You've found Father McKenzie. But are you really looking for Eleanor Rigby?

Tuesday, February 05, 2008

The Lord's Anointed

... Few [American] Catholics believe that a [Presidential] candidate is disqualified [solely] by being a Mormon. The reason is obvious: Catholics are accustomed to having heretics in the White House. Jews likewise are not offended that the president is not one of their own. This is and always has been a dominantly Protestant country. With the exception of JFK, who, sad to say, was not much of a Catholic, Catholics are accustomed to having presidents who are, in their view, religiously wrongheaded. Evangelicals, by way of contrast, are accustomed to thinking of America as a Christian nation, meaning a Protestant nation. For many who lack a fully developed ecclesiology, America is something very much like their church. You don't want a heretic as the head of your church...
- Fr Richard John Neuhaus, "Mitt Romney on Faith in America," First Things "On the Square" blog (Friday 7 December 2007)
And while we're on the topic of combining the offices of President of the United States and Free-Church-Protestant Pope...


Thousands of Baptists - black, white, theologically conservative, moderate, Republican and Democrat - opened on Wednesday a historic meeting that former president Jimmy Carter called "the most momentous event" of his religious life.

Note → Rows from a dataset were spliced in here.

Lemma ltb_trans a b c :
  String.ltb a b = true -> String.ltb b c = true -> String.ltb a c = true.
Proof.
  unfold String.ltb.
  destruct (String.compare a b) eqn:E1; try discriminate.
  destruct (String.compare b c) eqn:E2; try discriminate.
  now rewrite (compare_lt_trans _ _ _ E1 E2).
Qed.

Lemma ltb_irrefl a : String.ltb a a = false.
Proof.
  unfold String.ltb. destruct (String.compare a a) eqn:E; try reflexivity.
  pose proof (String.compare_antisym a a) as H. rewrite E in H.
  discriminate.
Qed.

(** Of two different strings one is below the other. *)
Lemma not_leb_ltb a b : String.leb a b = false -> String.ltb b a = true.
Proof.
  unfold String.leb, String.ltb. rewrite (String.compare_antisym b a).
  destruct (String.compare a b); simpl; congruence.
Qed.

Lemma leb_neq_ltb a b : String.leb a b = true -> a <> b -> String.ltb a b = true.
Proof.
  unfold String.leb, String.ltb.
  destruct (String.compare a b) eqn:E; try congruence.
  apply String.compare_eq_iff in E. congruence.
Qed.

Lemma ascending_nodup l : ascending l -> NoDup l.
Proof.
  induction 1 as [|x l Hs IH Hx]; constructor; [|assumption].
  intros Hin. rewrite Forall_forall in Hx. specialize (Hx x Hin).
  now rewrite ltb_irrefl in Hx.
Qed.

Lemma insert_sorted_ascending x l :
  ascending l -> ~ In x l -> ascending (insert_sorted x l).
Proof.
  unfold ascending. induction 1 as [|y l Hs IH Hy]; intros Hx; simpl.
  - repeat constructor.
  - destruct (String.leb x y) eqn:E.
    + assert (Hxy : String.ltb x y = true).
      { apply leb_neq_ltb; [assumption|]. intros ->. apply Hx. now left. }
      constructor; [now constructor|]. constructor; [assumption|].
      rewrite Forall_forall in *. intros z Hz.
      eapply ltb_trans; [exact Hxy | now apply Hy].
    + constructor.
      * apply IH. intros H. apply Hx. now right.
      * rewrite Forall_forall in *. intros z Hz.
        apply (Permutation_in _ (insert_sorted_perm x l)) in Hz.
        destruct Hz as [<-|Hz]; [now apply not_leb_ltb | now apply Hy].
Qed.

Lemma sorted_ascending l : NoDup l -> ascending (sorted l).
Proof.
  induction 1 as [|x l Hx Hnd IH]; simpl; [constructor|].
  apply insert_sorted_ascending; [assumption|].
  intros H. apply Hx. revert H. apply Permutation_in, sorted_perm.
Qed.

(** [sorted(set(l))] is strictly ascending. *)
Lemma sorted_set_ascending l : ascending (sorted_set l).
Proof. apply sorted_ascending, dedup_nodup. Qed.

Lemma filter_ascending f l : ascending l -> ascending (filter f l).
Proof.
  unfold ascending. induction 1 as [|x l Hs IH Hx]; simpl; [constructor|].
  destruct (f x); [|assumption]. constructor; [assumption|].
  rewrite Forall_forall in *. intros z Hz. apply filter_In in Hz. now apply Hx.
Qed.

End OrderFacts.

(* ================================================================== *)
(** ** Groups and the lists of the report *)
(* ================================================================== *)

Section ReportLists.

Lemma pyname_eqb_eq a b : pyname_eqb a b = true <-> a = b.
Proof.
  destruct a as [s|], b as [t|]; simpl; try (split; congruence).
  rewrite String.eqb_eq. split; congruence.
Qed.

Lemma dropna_in q names : In q (dropna names) <-> In (NameStr q) names.
Proof.
  induction names as [|[s|] names IH]; simpl; [tauto | |].
  - rewrite IH. split; intros [H|H]; auto; left; congruence.
  - rewrite IH. split; [auto | intros [H|H]; [discriminate | assumption]].
Qed.

Lemma group_keys_in df q :
  In q (group_keys df) <-> exists r, In r df /\ query_name r = NameStr q.
Proof.
  unfold group_keys. rewrite sorted_set_in, dropna_in, in_map_iff.
  split; intros [r [H1 H2]]; exists r; auto.
Qed.

Lemma rows_named_in q df r :
  In r (rows_named q df) <-> In r df /\ query_name r = q.
Proof.
  unfold rows_named. rewrite filter_In, pyname_eqb_eq. tauto.
Qed.

Lemma members_in q df r :
  In r (members q df) <-> In r df /\ query_name r = NameStr q.
Proof. apply rows_named_in. Qed.

(** The flattened lists of the groups hold the deduplicated tables of every
    row that has a key. *)
Lemma flattened_tables_in df t :
  In t (List.concat (map flattened_table_list (_query_table_data df)))
  <-> exists r q, In r df /\ query_name r = NameStr q
                  /\ In t (unique_osquery_table r).
Proof.
  unfold _query_table_data. rewrite map_map. cbn [flattened_table_list].
  unfold _flatten. rewrite in_concat. split.
  - intros [l [Hl Ht]]. apply in_map_iff in Hl. destruct Hl as [q [<- _]].
    apply in_concat in Ht. destruct Ht as [l' [Hl' Ht]].
    apply in_map_iff in Hl'. destruct Hl' as [r [<- Hr]].
    apply members_in in Hr. exists r, q. tauto.
  - intros [r [q [Hr [Hq Ht]]]].
    exists (List.concat (map unique_osquery_table (members q df))).
    split.
    + apply in_map_iff. exists q. split; [reflexivity|].
      apply group_keys_in. now exists r.
    + apply in_concat. exists (unique_osquery_table r). split; [|assumption].
      apply in_map, members_in. auto.
Qed.

Lemma unique_table_list_in df t :
  In t (_create_unique_table_list (_query_table_data df))
  <-> exists r q, In r df /\ query_name r = NameStr q
                  /\ In t (unique_osquery_table r).
Proof.
  unfold _create_unique_table_list. rewrite sorted_set_in.
  apply flattened_tables_in.
Qed.

Lemma unique_attribute_list_in df a :
  In a (__create_unique_attribute_list df)
  <-> exists r, In r df /\ In a (unique_osquery_attributes r).
Proof.
  unfold __create_unique_attribute_list. rewrite sorted_set_in, in_concat.
  split.
  - intros [l [Hl Ha]]. apply in_map_iff in Hl. destruct Hl as [r [<- Hr]].
    now exists r.
  - intros [r [Hr Ha]]. exists (unique_osquery_attributes r).
    split; [now apply in_map | assumption].
Qed.

Lemma members_length_le q df :
  List.length (members q df) <= List.length (dropna (map query_name df)).
Proof.
  unfold members, rows_named. induction df as [|r df IH]; simpl; [lia|].
  destruct (query_name r) as [s|]; simpl; [|exact IH].
  destruct (String.eqb s q); simpl; lia.
Qed.

Lemma summary_names los df :
  map qs_query_name (osquery_query_summary_list los df) = group_keys df.
Proof.
  unfold osquery_query_summary_list, _query_table_data.
  rewrite !map_map. apply map_id.
Qed.

End ReportLists.

(** X7.  In every row of the summary the deduplicated table column is
    strictly ascending and names exactly the tables of the cleaned table
    column; the same holds for the two attribute columns. *)
Theorem unique_columns_sorted_and_complete
    (combined_df : list raw_record) (df : list summary_row) (r : summary_row) :
  summarize_case_query_data combined_df = Ok df ->
  In r df ->
  ascending (unique_osquery_table r)
  /\ (forall t, In t (unique_osquery_table r) <-> In t (os_query_table r))
  /\ ascending (unique_osquery_attributes r)
  /\ (forall a,
        In a (unique_osquery_attributes r) <-> In a (query_attributes r)).
Proof.
  intros H Hr. apply summarize_inv in H. destruct H as [data [_ [-> [_ Hu]]]].
  apply in_map_iff in Hr. destruct Hr as [r0 [<- Hr0]].
  destruct (Hu r0 Hr0) as [Ut Ua].
  unfold quarantine_row, __remove_invalid_elements_and_track,
    __remove_invalid_elements_fuzzy_match_and_track.
  cbn [unique_osquery_table os_query_table unique_osquery_attributes
       query_attributes fst snd].
  rewrite Ut, Ua.
  split; [|split; [|split]].
  - apply filter_ascending, sorted_set_ascending.
  - intros t. rewrite !filter_In, sorted_set_in. tauto.
  - apply filter_ascending, sorted_set_ascending.
  - intros a. rewrite !filter_In, sorted_set_in. tauto.
Qed.

Lemma unique_columns_sorted_and_complete_witness : ascending ["b"; "name"].
Proof.
  assert (H : summarize_case_query_data Samples.combined_df
              = Ok Samples.summary) by (vm_compute; reflexivity).
  assert (Hin : In (SummaryRow (NameStr "Q1") [] [] ["b"; "name"] ["b"; "name"]
                      ["JSON_EACH"] ["GROUP_CONCAT(k)"]) Samples.summary)
    by (vm_compute; left; reflexivity).
  destruct (unique_columns_sorted_and_complete _ _ _ H Hin) as (_ & _ & A & _).
  exact A.
Defined.

(** X8.  The query list has one entry for each distinct query name that
    is not [None], in strictly ascending order of the names; the rows whose
    name is [None] have no entry.  An entry's frequency is the number of
    summary rows with its name, at least 1 and at most the total the
    percentages divide by; that total is the number of rows whose name is
    not [None], and is therefore never zero where a percentage is
    computed. *)
Theorem one_summary_per_query_name
    (list_of_set : list string -> list string) (df : list summary_row) :
  let queries := osquery_query_summary_list list_of_set df in
  ascending (map qs_query_name queries)
  /\ (forall q, In q (map qs_query_name queries)
                <-> exists r, In r df /\ query_name r = NameStr q)
  /\ Forall (fun s =>
               frequency_of_execution s
               = List.length (members (qs_query_name s) df)
               /\ 1 <= frequency_of_execution s
               /\ frequency_of_execution s <= counter df)
            queries
  /\ counter df = List.length (dropna (map query_name df))
  /\ counter df <= List.length df
  /\ Forall (fun e =>
               snd e = Round5Times100 (frequency_of_execution (fst e))
                                      (counter df)
               /\ 1 <= counter df)
            (__calculate_query_percentage queries (counter df)).
Proof.
  intros queries. unfold queries.
  assert (F : Forall (fun s =>
               frequency_of_execution s
               = List.length (members (qs_query_name s) df)
               /\ 1 <= frequency_of_execution s
               /\ frequency_of_execution s <= counter df)
            (osquery_query_summary_list list_of_set df)).
  { unfold osquery_query_summary_list, _query_table_data.
    rewrite map_map. apply Forall_forall. intros s Hs.
    apply in_map_iff in Hs. destruct Hs as [q [<- Hq]].
    cbn [summarize_group frequency_of_execution qs_query_name g_query_name
         table_list].
    rewrite length_map, counter_sum.
    split; [reflexivity|]. split; [|apply members_length_le].
    apply group_keys_in in Hq. destruct Hq as [r [Hr Hn]].
    assert (Hm : In r (members q df)) by (apply members_in; auto).
    destruct (members q df); [contradiction | simpl; lia]. }
  rewrite summary_names.
  split; [apply sorted_set_ascending|].
  split; [apply group_keys_in|].
  split; [exact F|].
  split; [apply counter_sum|].
  split.
  { rewrite counter_sum.
    rewrite <- (length_map query_name df). apply dropna_length_le. }
  unfold __calculate_query_percentage. rewrite Forall_map.
  revert F. apply Forall_impl.
  intros s (_ & H1 & H2). cbn [fst snd].
  split; [reflexivity | lia].
Qed.
(** The addition law, from which both doubling identities follow. *)
Lemma fib_add m k :
  fib (m + S k) = fib (S m) * fib (S k) + fib m * fib k.
Proof.
  enough (fib (m + S k) = fib (S m) * fib (S k) + fib m * fib k
          ∧ fib (S m + S k) = fib (S (S m)) * fib (S k) + fib (S m) * fib k)
    by tauto.
  induction m as [|m [IH1 IH2]].
  - split.
    + simpl (0 + S k)%nat. change (fib 1) with 1. change (fib 0) with 0. lia.
    + simpl (1 + S k)%nat. rewrite fib_SS.
      change (fib 2) with 1. change (fib 1) with 1. lia.
  - split; [done|].
    replace (S (S m) + S k)%nat with (S (S (m + S k))) by lia.
    rewrite fib_SS. replace (S (m + S k)) with (S m + S k)%nat by lia.
    rewrite IH1, IH2, (fib_SS (S m)), (fib_SS m). lia.
Qed.

Lemma fib_double_odd k : fib (S (2 * k)) = fib k * fib k + fib (S k) * fib (S k).
Proof.
  replace (S (2 * k)) with (k + S k)%nat by lia. rewrite fib_add. lia.
Qed.

Lemma fib_double_even k : fib (2 * k) = fib k * (2 * fib (S k) - fib k).
Proof.
  destruct k as [|k]; [done|].
  replace (2 * S k)%nat with (S k + S k)%nat by lia.
  rewrite fib_add, (fib_SS k). lia.
Qed.

Lemma fibHelperPos_fib p :
  fibHelperPos p = (fib (Pos.to_nat p), fib (S (Pos.to_nat p))).
Proof.
  induction p as [p IH|p IH|]; simpl fibHelperPos.
  - rewrite IH, Pos2Nat.inj_xI.
    rewrite (fib_SS (2 * Pos.to_nat p)), fib_double_odd, fib_double_even.
    f_equal; lia.
  - rewrite IH, Pos2Nat.inj_xO, fib_double_odd, fib_double_even.
    f_equal; lia.
  - done.
Qed.

Lemma fibHelper_fib k : fibHelper k = (fib (N.to_nat k), fib (S (N.to_nat k))).
Proof. destruct k as [|p]; [done|]. apply fibHelperPos_fib. Qed.

(** The recursion equation of the source: [fibHelper(k)] is computed from
    [fibHelper(Math.floor(k / 2))] and the parity of [k]. *)
Lemma fibHelper_unfold (k : N) :
  (2 ≤ k)%N →
  fibHelper k =
    let '(a, b) := fibHelper (k / 2) in
    let c := a * (2 * b - a) in
    let d := b * b + a * a in
    if (k mod 2 =? 0)%N then (c, d) else (d, c + d).
Proof.
  intros Hk. destruct k as [|[p|p|]]; [lia| | |lia].
  - assert (N.pos p~1 / 2 = N.pos p)%N as ->
      by (symmetry; apply (N.div_unique _ 2 _ 1); lia).
    assert (N.pos p~1 mod 2 = 1)%N as ->
      by (symmetry; apply (N.mod_unique _ 2 (N.pos p)); lia).
    done.
  - assert (N.pos p~0 / 2 = N.pos p)%N as ->
      by (symmetry; apply (N.div_unique _ 2 _ 0); lia).
    assert (N.pos p~0 mod 2 = 0)%N as ->
      by (symmetry; apply (N.mod_unique _ 2 (N.pos p)); lia).
    done.
Qed.

Lemma fastDoubling_fib n : 0 ≤ n → fastDoubling n = Some (fib (Z.to_nat n)).
Proof.
  intros Hn. unfold fastDoubling.
  destruct (Z.eqb_spec n 0) as [->|]; [done|].
  destruct (Z.eqb_spec n 1) as [->|]; [done|].
  destruct (Z.ltb_spec n 0); [lia|].
  rewrite fibHelper_fib. simpl. by rewrite Z_N_nat.
Qed.

Lemma iterativeFib_fib n : 0 ≤ n → iterativeFib n = fib (Z.to_nat n).
Proof.
  intros Hn. unfold iterativeFib.
  destruct (Z.leb_spec n 1).
  - assert (n = 0 ∨ n = 1) as [-> | ->] by lia; done.
  - pose proof (forLoop_invariant
      (λ i s, 2 ≤ i ∧ s = (fib (Z.to_nat (i - 2)), fib (Z.to_nat (i - 1))))
      (λ _ '(a, b), (b, a + b))) as Hloop.
    destruct (Hloop) with (count := Z.to_nat (n - 1)) (i := 2)
      (s := (0, 1)) as [_ ->]; [| by split |].
    + intros i s [Hi ->]. split; [lia|]. f_equal.
      * f_equal. lia.
      * replace (Z.to_nat (i + 1 - 1)) with (S (S (Z.to_nat (i - 2)))) by lia.
        replace (Z.to_nat (i - 1)) with (S (Z.to_nat (i - 2))) by lia.
        by rewrite fib_SS.
    + simpl. f_equal. lia.
Qed.

Lemma fib_78_exact : fib 78 ≤ MAX_EXACT.
Proof. by vm_compute. Qed.

Lemma get_lookup (dp : list value) (i : Z) (v : value) :
  0 ≤ i → dp !! Z.to_nat i = Some v → get dp i = v.
Proof.
  intros Hi Hv. unfold get. destruct (Z.ltb_spec i 0); [lia|]. by rewrite Hv.
Qed.

Lemma get_beyond (dp : list value) (i : Z) :
  Z.of_nat (length dp) ≤ i → get dp i = VUndef.
Proof.
  intros Hi. unfold get. destruct (Z.ltb_spec i 0); [done|].
  rewrite lookup_ge_None_2; [done|lia].
Qed.

Lemma toStringM_cell b z : toStringM (cell b z) = Some (toString (cell b z)).
Proof. by destruct b. Qed.

Lemma addCells_cell b x y :
  (b = false → Z.abs (x + y) ≤ MAX_EXACT) →
  addCells (cell b x) (cell b y) = Some (cell b (x + y)).
Proof.
  intros Hb. destruct b; [done|]. simpl. unfold numAdd.
  destruct (Z.leb_spec (Z.abs (x + y)) MAX_EXACT); [done|].
  specialize (Hb eq_refl). lia.
Qed.

Lemma dpInit_inv n steps : 0 ≤ n → dpInv n 2 (dpInit n, steps).
Proof.
  intros Hn. unfold dpInv, dpInit. simpl fst.
  set (L := Z.to_nat (Z.min (n + 1) MAX_DP_ARRAY_SIZE)).
  assert (1 ≤ L)%nat by (unfold L, MAX_DP_ARRAY_SIZE; lia).
  split; [lia|].
  destruct (n >? 78); simpl cell.
  - split.
    + rewrite !arraySet_length, length_replicate. lia.
    + intros [|[|j]] Hj; [| |lia].
      * rewrite arraySet_lookup_ne; [apply arraySet_lookup_eq| |done].
        rewrite !arraySet_length, length_replicate. lia.
      * apply arraySet_lookup_eq.
  - split.
    + rewrite !arraySet_length, length_replicate. lia.
    + intros [|[|j]] Hj; [| |lia].
      * rewrite arraySet_lookup_ne; [apply arraySet_lookup_eq| |done].
        rewrite !arraySet_length, length_replicate. lia.
      * apply arraySet_lookup_eq.
Qed.

(** One round of the dp-array loop never throws and keeps the invariant. *)
Lemma dpBody_inv mode rate n i s :
  i ≤ n → dpInv n i s →
  ∃ s', dpBody mode rate n i s = Some s' ∧ dpInv n (i + 1) s'.
Proof.
  intros Hin (Hi & Hlen & Hcells). destruct s as [dp steps]. simpl in *.
  set (b := n >? 78) in *.
  assert (get dp (i - 1) = cell b (fib (Z.to_nat (i - 1)))) as H1
    by (apply get_lookup; [lia|apply Hcells; lia]).
  assert (get dp (i - 2) = cell b (fib (Z.to_nat (i - 2)))) as H2
    by (apply get_lookup; [lia|apply Hcells; lia]).
  assert (fib (Z.to_nat (i - 1)) + fib (Z.to_nat (i - 2)) = fib (Z.to_nat i))
    as Hsum.
  { replace (Z.to_nat i) with (S (S (Z.to_nat (i - 2)))) by lia.
    replace (Z.to_nat (i - 1)) with (S (Z.to_nat (i - 2))) by lia.
    rewrite fib_SS. lia. }
  assert (addCells (get dp (i - 1)) (get dp (i - 2))
          = Some (cell b (fib (Z.to_nat i)))) as Hadd.
  { rewrite H1, H2, <- Hsum. apply addCells_cell. intros Hb.
    rewrite Hsum. pose proof (fib_nonneg (Z.to_nat i)).
    pose proof (fib_mono (Z.to_nat i) 78) as Hm. pose proof fib_78_exact.
    unfold b in Hb. destruct (Z.gtb_spec n 78); [done|].
    rewrite Z.abs_eq by done. etrans; [apply Hm; lia|done]. }
  set (dp' := arraySet VUndef dp (Z.to_nat i) (cell b (fib (Z.to_nat i)))).
  assert (get dp' i = cell b (fib (Z.to_nat i))) as Hnew
    by (apply get_lookup; [lia|apply arraySet_lookup_eq]).
  assert (dpInv n (i + 1) (dp', steps)) as Hinv'.
  { split; [lia|]. split; simpl.
    - unfold dp'. rewrite arraySet_length, Hlen. lia.
    - intros j Hj. destruct (decide (j = Z.to_nat i)) as [->|Hne].
      + apply arraySet_lookup_eq.
      + unfold dp'. rewrite arraySet_lookup_ne; [apply Hcells; lia|lia|done]. }
  unfold dpBody. rewrite Hadd, H1, H2, !toStringM_cell. simpl.
  fold dp'. rewrite Hnew, toStringM_cell.
  destruct (isFull mode || (Z.rem i rate =? 0) || (i =? n) || (i <=? 10));
    simpl; eexists; (split; [reflexivity|]);
    destruct Hinv' as (? & ? & ?); by repeat split.
Qed.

The gathering is billed as the broadest of its kind among Baptists across North America since they split over slavery in 1845. The cause is unity across racial, theological and political lines and an end to their internal divisions.

"For the first time in more than 160 years, we are convening a major gathering of Baptists throughout an entire continent, without any threat to our unity caused by differences of our race or politics or geography or the legalistic interpretation of Scripture," said Carter, 84, who spearheaded the new movement.

Up to 20,000 Baptists are expected to attend the three-day gathering, called the Celebration of a New Baptist Covenant, in Atlanta. Over 30 organizations representing 20 million Baptists are making the unity effort on the common platform of the gospel - salvation by grace through faith in Jesus Christ - and biblical mandates such as helping the poor.

It's an assembly that has never happened before, the Baptists emphasize... Carter, a longtime Bible teacher and a Baptist since he was a child, described animosity among Christians as "a cancer metastasizing in the body of Christ" and it's that divisive image of Christians that is prevailing today, he said...


Dispelling early rumors that the convocation may be a Democratic rally considering it takes place just ahead of primaries on Super Tuesday and involves former president Bill Clinton and former vice president Al Gore, Carter stressed to the media, "We are doing everything we can and have for the last two years to avoid any sort of racial division, philosophical division, theological division, geographical division or political division here at this assembly."

Also clarifying that they are not trying to exclude anyone, including the conservative Southern Baptist Convention (SBC), Carter said he and SBC President Frank Page exchanged positive letters recently and hopes they can work together.

Carter and many other Baptists had severed ties with the SBC after the conservative resurgence when conservatives took control of the denomination in the 1970s and 1980s. SBC remains the largest US Baptist and largest Protestant denomination in the country.

While SBC head Page and other top leaders from the conservative group are not participating in the Atlanta meeting this week over concerns of a possible political slant, pastors and lay members from Southern Baptist churches are attending, Carter affirmed.

- Lillian Kwon, "Carter Launches Bold Baptist Movement to End Factions," Christian Post (Thursday 31 January 2008)

UPDATE: Now Mr Carter has, in virtue of the office and appurtenant dignities irrefrageably annexed unto his very person, been exercising his Sixtus Sense.